Lemma schur_ext m p p' w w' :
  (∀ i, 0 ≤ i ≤ Z.of_nat m → p i = p' i) → (∀ i, 1 ≤ i ≤ Z.of_nat m → w i = w' i) →
  schur m p w = schur m p' w'.
Proof.
  revert p p' w w'. induction m as [|m IH]; intros p p' w w' Hp Hw; [done|]. simpl.
  rewrite !(Hp 0), !(Hp 1) by lia. destruct (p' 0 <? _); [done|]. f_equal.
  apply IH; intros i Hi.
  - destruct (Z.eqb_spec i 0); [done|]. by rewrite Hp, Hw by lia.
  - by rewrite Hp, Hw by lia.
Qed.

Lemma AddSatW16_range a b : int16 (WebRtcSpl_AddSatW16 a b).
Proof. apply SatW32ToW16_range. Qed.

Lemma schur_length m p w : length (schur m p w) = m.
Proof.
  revert p w. induction m as [|m IH]; intros p w; [done|]. simpl.
  destruct (p 0 <? _); simpl; [by rewrite length_replicate|by rewrite IH].
Qed.

(** Every coefficient lies strictly inside the unit circle. *)
Lemma schur_range m p w :
  (∀ i, int16 (p i)) → Forall (λ k, -32767 ≤ k ≤ 32767) (schur m p w).
Proof.
  revert p w. induction m as [|m IH]; intros p w Hp; [constructor|].
  cbn [schur]. destruct (Z.ltb_spec (p 0) (s16 (WEBRTC_SPL_ABS_W16 (p 1)))).
  - apply Forall_replicate. lia.
  - constructor; [by apply refl_quotient_range|]. apply IH. intros i.
    destruct (i =? 0); apply AddSatW16_range.
Qed.

(** ** The loops *)

Lemma refl_init_rd R use_order tmp (P W : list Z) i :
  let r := refl_init R use_order tmp P W in
  let c i := s16 (shl32 (R.[i]) tmp ≫ 16) in
  0 ≤ use_order → use_order < zlen P → use_order < zlen W →
  length r.1 = length P ∧ length r.2 = length W ∧
  (0 ≤ i ≤ use_order → r.1.[i] = c i) ∧ (1 ≤ i ≤ use_order → r.2.[i] = c i).
Proof.
  intros r c Hu HP HW.
  pose proof (for_up_inv (λ k (s : list Z * list Z), length s.1 = length P ∧ length s.2 = length W ∧
    (0 ≤ i < k → s.1.[i] = c i) ∧ (1 ≤ i < k → s.2.[i] = c i)) 1 (Z.to_nat use_order)) as H.
  unfold r, refl_init. cbv zeta.
  match goal with |- context [for_up _ _ ?b ?s] => specialize (H b s) end.
  rewrite Z2Nat.id in H by lia.
  destruct H as (H1 & H2 & H3 & H4).
  - cbn [fst snd]. rewrite wr_length. repeat split; try done; intros Hi; [|lia].
    replace i with 0 by lia. by rewrite rd_wr_eq by lia.
  - intros k [p w] Hk (H1 & H2 & H3 & H4). cbn [fst snd] in *. rewrite !wr_length.
    do 2 (split; [done|]). split; intros Hi; (destruct (Z.eq_dec i k) as [->|];
      [by rewrite rd_wr_eq by lia|rewrite rd_wr_ne by lia]); [apply H3|apply H4]; lia.
  - do 2 (split; [done|]). split; intros; [apply H3|apply H4]; lia.
Qed.

Lemma schur_update_rd use_order n k (P W : list Z) i :
  let r := schur_update use_order n k P W in
  1 ≤ n ≤ use_order → use_order < zlen P → use_order < zlen W → 0 ≤ i ≤ use_order - n →
  length r.1 = length P ∧ length r.2 = length W ∧
  r.1.[i] = (if i =? 0 then WebRtcSpl_AddSatW16 (P.[0]) (mul_q15_round (P.[1]) k)
             else WebRtcSpl_AddSatW16 (P.[i + 1]) (mul_q15_round (W.[i]) k)) ∧
  (1 ≤ i → r.2.[i] = WebRtcSpl_AddSatW16 (W.[i]) (mul_q15_round (P.[i + 1]) k)).
Proof.
  intros r Hn HP HW Hi.
  pose proof (for_up_inv (λ j (s : list Z * list Z), length s.1 = length P ∧ length s.2 = length W ∧
    (∀ i, 0 ≤ i → s.1.[i] =
      if i =? 0 then WebRtcSpl_AddSatW16 (P.[0]) (mul_q15_round (P.[1]) k)
      else if i <? j then WebRtcSpl_AddSatW16 (P.[i + 1]) (mul_q15_round (W.[i]) k) else P.[i]) ∧
    (∀ i, 1 ≤ i → s.2.[i] =
      if i <? j then WebRtcSpl_AddSatW16 (W.[i]) (mul_q15_round (P.[i + 1]) k) else W.[i]))
    1 (Z.to_nat (use_order - n))) as H.
  unfold r, schur_update. cbv zeta.
  match goal with |- context [for_up _ _ ?b ?s] => specialize (H b s) end.
  rewrite Z2Nat.id in H by lia.
  destruct H as (H1 & H2 & H3 & H4).
  - cbn [fst snd]. rewrite wr_length. do 2 (split; [done|]). split; intros j Hj.
    + destruct (Z.eqb_spec j 0) as [->|]; [by rewrite rd_wr_eq by lia|].
      rewrite rd_wr_ne by lia. by destruct (Z.ltb_spec j 1); [lia|].
    + by destruct (Z.ltb_spec j 1); [lia|].
  - intros j [p w] Hj (H1 & H2 & H3 & H4). cbn [fst snd] in *. rewrite !wr_length.
    do 2 (split; [done|]).
    assert (p.[j + 1] = P.[j + 1]) as Ep.
    { rewrite H3 by lia. destruct (Z.eqb_spec (j + 1) 0), (Z.ltb_spec (j + 1) j); (done || lia). }
    assert (w.[j] = W.[j]) as Ew by (rewrite H4 by lia; by destruct (Z.ltb_spec j j); [lia|]).
    split; intros l Hl; (destruct (Z.eq_dec l j) as [->|]; [rewrite rd_wr_eq by lia|rewrite rd_wr_ne by lia]).
    + rewrite Ep, Ew. destruct (Z.eqb_spec j 0), (Z.ltb_spec j (j + 1)); (done || lia).
    + rewrite H3 by lia. destruct (Z.eqb_spec l 0), (Z.ltb_spec l j), (Z.ltb_spec l (j + 1)); (done || lia).
    + rewrite (rd_wr_ne p), Ep, Ew by lia. by destruct (Z.ltb_spec j (j + 1)); [|lia].
    + rewrite H4 by lia. destruct (Z.ltb_spec l j), (Z.ltb_spec l (j + 1)); (done || lia).
  - do 2 (split; [done|]). split.
    + rewrite H3 by lia. destruct (Z.eqb_spec i 0), (Z.ltb_spec i (1 + (use_order - n))); (done || lia).
    + intros. rewrite H4 by lia. by destruct (Z.ltb_spec i (1 + (use_order - n))); [|lia].
Qed.

(** The coefficient loop: [K] is written from position [n - 1] to [use_order - 1]. *)
Lemma refl_loop_schur rest use_order n (P W ks K : list Z) p w :
  Z.of_nat rest = use_order + 1 - n → 1 ≤ n → use_order < zlen P → use_order < zlen W →
  use_order ≤ zlen K → zlen ks = n - 1 →
  (∀ i, int16 (p i)) →
  (∀ i, 0 ≤ i ≤ use_order + 1 - n → P.[i] = p i) →
  (∀ i, 1 ≤ i ≤ use_order + 1 - n → W.[i] = w i) →
  refl_loop rest use_order n P W (ks ++ drop (Z.to_nat (n - 1)) K) =
    ks ++ schur rest p w ++ drop (Z.to_nat use_order) K.
Proof.
  revert n P W ks p w. induction rest as [|rest IH]; intros n P W ks p w Hr Hn HP HW HK Hks Hp EP EW.
  { simpl. do 2 f_equal. lia. }
  cbn [refl_loop schur]. rewrite !(EP 0), !(EP 1) by lia.
  destruct (Z.ltb_spec (p 0) (s16 (WEBRTC_SPL_ABS_W16 (p 1)))) as [Hl|Hl].
  - pose proof (for_up_inv (λ i K', K' = (ks ++ replicate (Z.to_nat (i - n)) 0) ++ drop (Z.to_nat (i - 1)) K)
      n (Z.to_nat (use_order + 1 - n)) (λ i K, wr K (i - 1) 0) (ks ++ drop (Z.to_nat (n - 1)) K)) as H.
    rewrite Z2Nat.id in H by lia. rewrite H; clear H.
    + rewrite <- app_assoc. replace (Z.to_nat (n + (use_order + 1 - n) - n)) with (S rest) by lia.
      by replace (n + (use_order + 1 - n) - 1) with use_order by lia.
    + by rewrite Z.sub_diag, app_nil_r.
    + intros i K' Hi ->. rewrite wr_next by (rewrite ?length_app, ?length_replicate; lia).
      replace (Z.to_nat (i + 1 - n)) with (Z.to_nat (i - n) + 1)%nat by lia.
      rewrite replicate_add, <- !app_assoc. do 4 f_equal. lia.
  - rewrite wr_next by lia. rewrite refl_div_spec by (done || apply Hp).
    set (k := refl_quotient (p 1) (p 0)).
    rewrite (rd_app_l (ks ++ [k])), rd_snoc by (rewrite ?length_app; simpl; lia).
    destruct (Z.eqb_spec n use_order) as [->|Hne].
    + assert (rest = 0%nat) as -> by lia. cbn [schur]. rewrite <- app_assoc. simpl.
      do 3 f_equal. lia.
    + destruct (schur_update use_order n k P W) as [P' W'] eqn:E.
      replace (n - 1 + 1) with (n + 1 - 1) by lia.
      rewrite (IH (n + 1) P' W' (ks ++ [k])
        (λ i, if i =? 0 then WebRtcSpl_AddSatW16 (p 0) (mul_q15_round (p 1) k)
                else WebRtcSpl_AddSatW16 (p (i + 1)) (mul_q15_round (w i) k))
        (λ i, WebRtcSpl_AddSatW16 (w i) (mul_q15_round (p (i + 1)) k))); try lia.
      * by rewrite <- app_assoc.
      * destruct (schur_update_rd use_order n k P W 0) as (H1 & H2 & _); [lia..|].
        rewrite E in *. simpl in *. lia.
      * destruct (schur_update_rd use_order n k P W 0) as (H1 & H2 & _); [lia..|].
        rewrite E in *. simpl in *. lia.
      * rewrite length_app. simpl. lia.
      * intros i. destruct (i =? 0); apply AddSatW16_range.
      * intros i Hi. destruct (schur_update_rd use_order n k P W i) as (_ & _ & H & _); [lia..|].
        rewrite E in H. cbn [fst] in H. rewrite H, (EP 0), (EP 1) by lia.
        destruct (Z.eqb_spec i 0); [done|]. by rewrite EP, EW by lia.
      * intros i Hi. destruct (schur_update_rd use_order n k P W i) as (_ & _ & _ & H); [lia..|].
        rewrite E in H. cbn [snd] in H. rewrite H by lia. by rewrite EP, EW by lia.
Qed.

(** * Step-up recursion *)

(** Coefficient [j] of order [m] from those of order [m - 1] and the reflection
    coefficient [k], in 16-bit arithmetic and exactly. *)
Definition step_up (m k : Z) (a : Z → Z) (j : Z) : Z :=
  if j =? m then k ≫ 3
  else if (1 <=? j) && (j <? m) then s16 (a j + s16 ((a (m - j) * k) ≫ 15)) else a j.
Definition step_up_exact (m k : Z) (a : Z → Z) (j : Z) : Z :=
  if j =? m then k ≫ 3
  else if (1 <=? j) && (j <? m) then a j + ((a (m - j) * k) ≫ 15) else a j.

(** The predictor of order [m]. *)
Fixpoint lpc (k : list Z) (m : nat) : Z → Z :=
  match m with
  | O => λ j, if j =? 0 then 4096 else 0
  | S m' => step_up (Z.of_nat m) (k.[Z.of_nat m']) (lpc k m')
  end.
Fixpoint lpc_exact (k : list Z) (m : nat) : Z → Z :=
  match m with
  | O => λ j, if j =? 0 then 4096 else 0
  | S m' => step_up_exact (Z.of_nat m) (k.[Z.of_nat m']) (lpc_exact k m')
  end.

Lemma copy_loop n (src a : list Z) :
  0 ≤ n ≤ zlen a →
  length (for_up 0 (Z.to_nat n) (λ i a, wr a i (src.[i])) a) = length a ∧
  ∀ j, 0 ≤ j → (for_up 0 (Z.to_nat n) (λ i a, wr a i (src.[i])) a).[j] =
    if j <? n then src.[j] else a.[j].
Proof.
  intros Hn.
  pose proof (for_up_inv (λ i d, length d = length a ∧
    ∀ j, 0 ≤ j → d.[j] = if j <? i then src.[j] else a.[j]) 0 (Z.to_nat n)
    (λ i a, wr a i (src.[i])) a) as H.
  rewrite Z2Nat.id, Z.add_0_l in H by lia. apply H; clear H.
  - split; [done|]. intros j Hj. by destruct (Z.ltb_spec j 0); [lia|].
  - intros i d Hi [HL HV]. split; [by rewrite wr_length|]. intros j Hj.
    destruct (Z.eq_dec j i) as [->|]; [rewrite rd_wr_eq by lia|rewrite rd_wr_ne, HV by lia].
    + by destruct (Z.ltb_spec i (i + 1)); [|lia].
    + destruct (Z.ltb_spec j i), (Z.ltb_spec j (i + 1)); (done || lia).
Qed.
(* ===== verification/G722Spec.v ===== *)
(** Theorems about the G.722 codec of G722.v: the decoder follows the predictor of the
    encoder, the state stays within its ranges without overflow, the quantiser of the low
    band, framing and termination. *)
From S2P Require Import Prelude G722.

(** * The two versions of block 4 *)

Lemma uppol2_enc_dec sg a : uppol2_enc sg a = uppol2_dec sg a.
Proof.
  unfold uppol2_enc, uppol2_dec. cbv zeta.
  assert (shl32 (a.[1]) 2 = a.[1] ⊠ 4) as -> by (unfold shl32, mul32; by rewrite shiftl_mul by lia).
  unfold add32. by rewrite (Z.add_comm (_ ≫ 7)).
Qed.

Lemma block4_enc_dec bd dq : block4_enc bd dq = block4_dec bd dq.
Proof. unfold block4_enc, block4_dec, block4_with. cbv zeta. by rewrite uppol2_enc_dec. Qed.

(** * Codes *)

Definition valid_bits (bits : Z) : Prop := bits = 6 ∨ bits = 7 ∨ bits = 8.

Lemma quantl_spec rest i wd det :
  let r := quantl rest i wd det in
  i ≤ r ≤ i + Z.of_nat rest ∧
  (i < r → (q6.[r - 1] ⊠ det) ≫ 12 ≤ wd) ∧
  (r < i + Z.of_nat rest → wd < (q6.[r] ⊠ det) ≫ 12).
Proof.
  revert i. induction rest as [|rest IH]; intros i; cbn [quantl]; [lia|]. cbv zeta.
  destruct (Z.ltb_spec wd ((q6.[i] ⊠ det) ≫ 12)); [lia|].
  specialize (IH (i + 1)). cbv zeta in IH. set (r := quantl rest (i + 1) wd det) in *.
  destruct IH as (H1 & H2 & H3). split; [lia|]. split; [|intros; apply H3; lia].
  intros _. destruct (Z.eq_dec r (i + 1)) as [->|]; [by replace (i + 1 - 1) with i by lia|].
  apply H2. lia.
Qed.

Lemma check_level i : 1 ≤ i ≤ 30 →
  4 ≤ iln.[i] ≤ 63 ∧ 4 ≤ ilp.[i] ≤ 63 ∧
  8 * q6.[i - 1] ≤ qm6.[ilp.[i]] ∧ (i < 30 → qm6.[ilp.[i]] < 8 * q6.[i]) ∧
  qm6.[iln.[i]] = - qm6.[ilp.[i]].
Proof.
  intros Hi.
  assert (check_range (λ i, (4 <=? iln.[i]) && (iln.[i] <=? 63) && (4 <=? ilp.[i]) && (ilp.[i] <=? 63) &&
    (8 * q6.[i - 1] <=? qm6.[ilp.[i]]) && ((30 <=? i) || (qm6.[ilp.[i]] <? 8 * q6.[i])) &&
    (qm6.[iln.[i]] =? - qm6.[ilp.[i]])) 1 30 = true) as H by (vm_compute; done).
  apply (check_range_spec _ _ _ i) in H; [|lia].
  rewrite !andb_true_iff, orb_true_iff, !Z.leb_le, Z.ltb_lt, Z.eqb_eq in H. lia.
Qed.

Lemma quant_low_range el det : 4 ≤ quant_low el det ≤ 63.
Proof.
  unfold quant_low. cbv zeta.
  pose proof (quantl_spec 29 1 (if el >=? 0 then el else - (el + 1)) det) as [H _].
  set (i := quantl _ _ _ _) in *. pose proof (check_level i ltac:(lia)). destruct (el <? 0); lia.
Qed.

Lemma quant_high_range eh det : 0 ≤ quant_high eh det ≤ 3.
Proof.
  unfold quant_high. cbv zeta. destruct (_ >=? _); destruct (eh <? 0); vm_compute; split; congruence.
Qed.

(** The low-band level that the decoder reads for the six-bit code [ilow]. *)
Definition low_level (bits ilow : Z) : Z :=
  if bits =? 7 then qm5.[ilow ≫ 1] else if bits =? 6 then qm4.[ilow ≫ 2] else qm6.[ilow].
Lemma read_leb_code rest d p i v dec :
  0 ≤ v < 2 ^ (7 * (Z.of_nat rest + 1)) → 0 ≤ i → 0 ≤ dec → dec + v * 2 ^ (7 * i) < 2 ^ 64 →
  stored d p (bytes_code (leb_bytes rest v)) →
  ∃ byte, read_leb rest (reader_at d p) i dec =
    (reader_at d (p + 8 * zlen (leb_bytes rest v)), i + zlen (leb_bytes rest v), byte,
     dec + v * 2 ^ (7 * i)) ∧
    byte * 2 ^ (7 * (zlen (leb_bytes rest v) - 1)) ≤ v.
Proof.
  revert p i v dec. induction rest as [|rest IH]; intros p i v dec Hv Hi Hdec Hlt Hs;
    assert (0 < 2 ^ (7 * i)) as Hpow by (apply Z.pow_pos_nonneg; lia).
  - simpl in Hv. cbn [leb_bytes] in *. assert (uint8 v) as Hc by cint.
    destruct (ReadByte_code d p v [] Hc Hs) as [R _]. exists v. cbn [read_leb]. rewrite R.
    destruct (continue_bit v Hc) as [-> _]. rewrite Z.mod_small by lia.
    rewrite Z.shiftl_mul_pow2, (u64_id (v * _)), u64_id by (lia || unfold uint64; nia).
    simpl. split; [done|lia].
  - cbn [leb_bytes] in *. destruct (Z.ltb_spec v 128).
    + assert (uint8 v) as Hc by cint.
      destruct (ReadByte_code d p v [] Hc Hs) as [R _]. exists v. cbn [read_leb]. rewrite R.
      destruct (continue_bit v Hc) as [-> ->]. rewrite Z.mod_small by lia.
      rewrite Z.shiftl_mul_pow2, (u64_id (v * _)), u64_id by (lia || unfold uint64; nia).
      destruct (Z.leb_spec 128 v); [lia|]. simpl. split; [done|lia].
    + assert (uint8 (v `mod` 128 + 128)) as Hc by (unfold uint8; zdiv).
      destruct (ReadByte_code _ _ _ _ Hc Hs) as [R Hs'].
      assert (v = 128 * (v `div` 128) + v `mod` 128 ∧ 0 ≤ v `mod` 128 < 128) as [Ev Hm] by zdiv.
      assert (2 ^ (7 * (i + 1)) = 128 * 2 ^ (7 * i)) as Ei.
      { replace (7 * (i + 1)) with (7 + 7 * i) by lia. by rewrite Z.pow_add_r by lia. }
      assert (2 ^ (7 * (Z.of_nat (S rest) + 1)) = 128 * 2 ^ (7 * (Z.of_nat rest + 1))) as Er.
      { replace (7 * (Z.of_nat (S rest) + 1)) with (7 + 7 * (Z.of_nat rest + 1)) by lia.
        by rewrite Z.pow_add_r by lia. }
      set (q := v `div` 128) in *. set (r := v `mod` 128) in *.
      destruct (IH (p + 8) (i + 1) q (dec + r * 2 ^ (7 * i))) as (byte & E & Hb);
        [nia|lia|nia|nia|done|].
      exists byte. cbn [read_leb]. rewrite R. destruct (continue_bit _ Hc) as [-> ->].
      assert ((r + 128) `mod` 128 = r) as -> by zdiv.
      rewrite Z.shiftl_mul_pow2, (u64_id (r * _)), u64_id by (lia || unfold uint64; nia).
      destruct (Z.leb_spec 128 (r + 128)); [|lia]. rewrite E.
      set (bs := leb_bytes rest q) in *. replace (zlen ((r + 128) :: bs)) with (zlen bs + 1) by (simpl; lia).
      replace (p + 8 * (zlen bs + 1)) with (p + 8 + 8 * zlen bs) by lia.
      replace (i + (zlen bs + 1)) with (i + 1 + zlen bs) by lia.
      replace (dec + v * 2 ^ (7 * i)) with (dec + r * 2 ^ (7 * i) + q * 2 ^ (7 * (i + 1))) by nia.
      split; [done|].
      assert (0 < zlen bs) by (unfold bs; destruct rest; simpl; [lia|destruct (q <? 128); simpl; lia]).
      assert (2 ^ (7 * (zlen bs + 1 - 1)) = 128 * 2 ^ (7 * (zlen bs - 1))) as ->; [|nia].
      replace (7 * (zlen bs + 1 - 1)) with (7 + 7 * (zlen bs - 1)) by lia.
      by rewrite Z.pow_add_r by lia.
Qed.

Lemma ReadLeb128_code d p v : uint64 v → stored d p (bytes_code (leb_bytes 9 v)) →
  ReadLeb128 (reader_at d p) = (reader_at d (p + zlen (bytes_code (leb_bytes 9 v))), v).
Proof.
  intros Hv Hs. unfold ReadLeb128. rewrite bytes_code_length. pose proof Hs as (Hp & Hl & _).
  rewrite bytes_code_length in Hl.
  destruct (read_leb_code 9 d p 0 v 0) as (byte & E & Hb); try done; [cint|cint|].
  rewrite E, !Z.add_0_l, Z.mul_1_r.
  replace ((zlen (leb_bytes 9 v) =? 10) && (byte >? 1)) with false.
  2:{ symmetry. destruct (Z.eqb_spec (zlen (leb_bytes 9 v)) 10) as [E10|]; [|done].
      rewrite E10 in Hb. simpl in Hb. rewrite Z.gtb_ltb. apply Z.ltb_ge. cint. }
  by rewrite Ok_at by lia.
Qed.

Lemma ReadString_code d p data : Forall uint8 data → stored d p (bytes_code data) →
  ReadString (reader_at d p) (zlen data) = (reader_at d (p + zlen (bytes_code data)), data).
Proof.
  intros Hd Hs. unfold ReadString. rewrite bytes_code_length, Nat2Z.id.
  assert (∀ a acc, for_up a (length data) (λ _ '(r, res),
    let '(r, c) := ReadBits r 8 in (r, res ++ [c])) (reader_at d p, acc) =
    (reader_at d (p + 8 * zlen data), acc ++ data)) as E.
  { clear -Hd Hs. revert p Hs. induction Hd as [|c data Hc Hd IH]; intros p Hs a acc.
    - simpl. by rewrite Z.add_0_r, app_nil_r.
    - destruct (ReadByte_code _ _ _ _ Hc Hs) as [R Hs']. simpl for_up. rewrite R, IH by done.
      rewrite <-app_assoc. simpl. f_equal. f_equal. lia. }
  rewrite E. destruct Hs as (Hp & Hl & _). rewrite bytes_code_length in Hl.
  by rewrite Ok_at by lia.
Qed.

Section reading.
Context `{BitWidth}.
Lemma common_header_parse_witness :
  (CommonHeader_Parse NewHeader [0xa1; 205; 0; 2; 1; 2; 3; 4; 0; 0; 0; 4] 12).2 = true ∧
  (CommonHeader_Parse NewHeader [0x61; 205; 0; 0] 4) = (NewHeader, false).
Proof.
  split.
  - pose proof (common_header_parse NewHeader [0xa1; 205; 0; 2; 1; 2; 3; 4; 0; 0; 0; 4]
      ltac:(do 12 (apply Forall_cons_2; [cint|]); apply Forall_nil_2)) as T.
    cbv zeta in T. change (zlen _) with 12 in T.
    destruct (CommonHeader_Parse _ _ _) as [h ok]. destruct T as (T & _). apply T. vm_compute. by repeat split.
  - pose proof (common_header_parse NewHeader [0x61; 205; 0; 0]
      ltac:(do 4 (apply Forall_cons_2; [cint|]); apply Forall_nil_2)) as T.
    cbv zeta in T. change (zlen _) with 4 in T.
    destruct (CommonHeader_Parse _ _ _) as [h ok]. destruct T as (_ & _ & T).
    destruct T as [-> ->]; [right; by vm_compute|done].
Defined.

> [REQUIRED ACTION] Your answer should be one number, the count of lines in the entries holding the string "change".

> [REPLY TO THE EXERCISE] 2